Records to use below:

(** * autolysis.py: the per-dataset analysis pipeline

    A shallow embedding of [src/autolysis.py].  The script is a sequence of
    calls into pandas, matplotlib, seaborn and the operating system, glued by
    [try]/[except] blocks, [exit()] and one [for] loop.  The embedding keeps
    exactly that glue: every library call is a primitive of a small
    state-and-exception monad, an environment decides what each call does
    (whether it raises, what it returns), and the Python control flow around
    the calls is written out as it stands in the source. *)

From Stdlib Require Import Ascii String.
From stdpp Require Import gmap strings list pretty.

(** ** Data model *)

(** numpy dtypes a pandas column can carry. *)
Inductive Dtype :=
| int8 | int16 | int32 | int64
| uint8 | uint16 | uint32 | uint64
| float16 | float32 | float64
| bool_ | object_ | datetime64.

Global Instance Dtype_eq_dec : EqDecision Dtype.
Proof. solve_decision. Defined.

(** A column: its label, its dtype and its cells; [None] is a null (NaN). *)
Record Column := mkColumn {
  col_name : string;
  col_dtype : Dtype;
  col_cells : list (option string)
}.

(** A [pandas.DataFrame]: the length of its index and its columns. *)
Record DataFrame := mkFrame {
  df_nrows : nat;
  df_columns : list Column
}.

(** A [pandas.Series] of counts indexed by column label. *)
Definition Series := list (string * nat).

(** [data.shape] *)
Definition df_shape (data : DataFrame) : nat * nat :=
  (df_nrows data, length (df_columns data)).

(** [DataFrame.empty]: true when any axis has length 0. *)
Definition df_empty (data : DataFrame) : bool :=
  (df_nrows data =? 0) || (length (df_columns data) =? 0).

(** [data.select_dtypes(include=...)]: the columns whose dtype is listed,
    over the same index. *)
Definition select_dtypes (data : DataFrame) (include : list Dtype) : DataFrame :=
  mkFrame (df_nrows data)
          (filter (λ c, col_dtype c ∈ include) (df_columns data)).

Definition count_nulls (cells : list (option string)) : nat :=
  length (filter (λ c, c = None) cells).

(** [data.isnull().sum()]: one entry per column, in column order. *)
Definition isnull_sum (data : DataFrame) : Series :=
  map (λ c, (col_name c, count_nulls (col_cells c))) (df_columns data).

(** [str((r, c))], the text an f-string gives for [data.shape]. *)
Definition shape_str (data : DataFrame) : string :=
  "(" +:+ pretty (df_shape data).1 +:+ ", " +:+ pretty (df_shape data).2 +:+ ")".

(** ** Exceptions, calls and events *)

Inductive Encoding := utf_8 | iso_8859_1.

Global Instance Encoding_eq_dec : EqDecision Encoding.
Proof. solve_decision. Defined.

(** Classes of [Exception] the script distinguishes; everything else that
    derives from [Exception] is [OtherException].  [SystemExit], which is not
    an [Exception], is the separate outcome [Exit] below. *)
Inductive ExcClass :=
| UnicodeDecodeError | FileNotFoundError | EmptyDataError
| FileExistsError | OtherException.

End of Records to use.

Above are the records; print exactly the lines from the line with "int32 | int64" to the line with "over the same index. *)", including both, and nothing else.

| int8 | int16 | int32 | int64
| uint8 | uint16 | uint32 | uint64
| float16 | float32 | float64
| bool_ | object_ | datetime64.

Global Instance Dtype_eq_dec : EqDecision Dtype.
Proof. solve_decision. Defined.

(** A column: its label, its dtype and its cells; [None] is a null (NaN). *)
Record Column := mkColumn {
  col_name : string;
  col_dtype : Dtype;
  col_cells : list (option string)
}.

(** A [pandas.DataFrame]: the length of its index and its columns. *)
Record DataFrame := mkFrame {
  df_nrows : nat;
  df_columns : list Column
}.

(** A [pandas.Series] of counts indexed by column label. *)
Definition Series := list (string * nat).

(** [data.shape] *)
Definition df_shape (data : DataFrame) : nat * nat :=
  (df_nrows data, length (df_columns data)).

(** [DataFrame.empty]: true when any axis has length 0. *)
Definition df_empty (data : DataFrame) : bool :=
  (df_nrows data =? 0) || (length (df_columns data) =? 0).

(** [data.select_dtypes(include=...)]: the columns whose dtype is listed,
    over the same index. *)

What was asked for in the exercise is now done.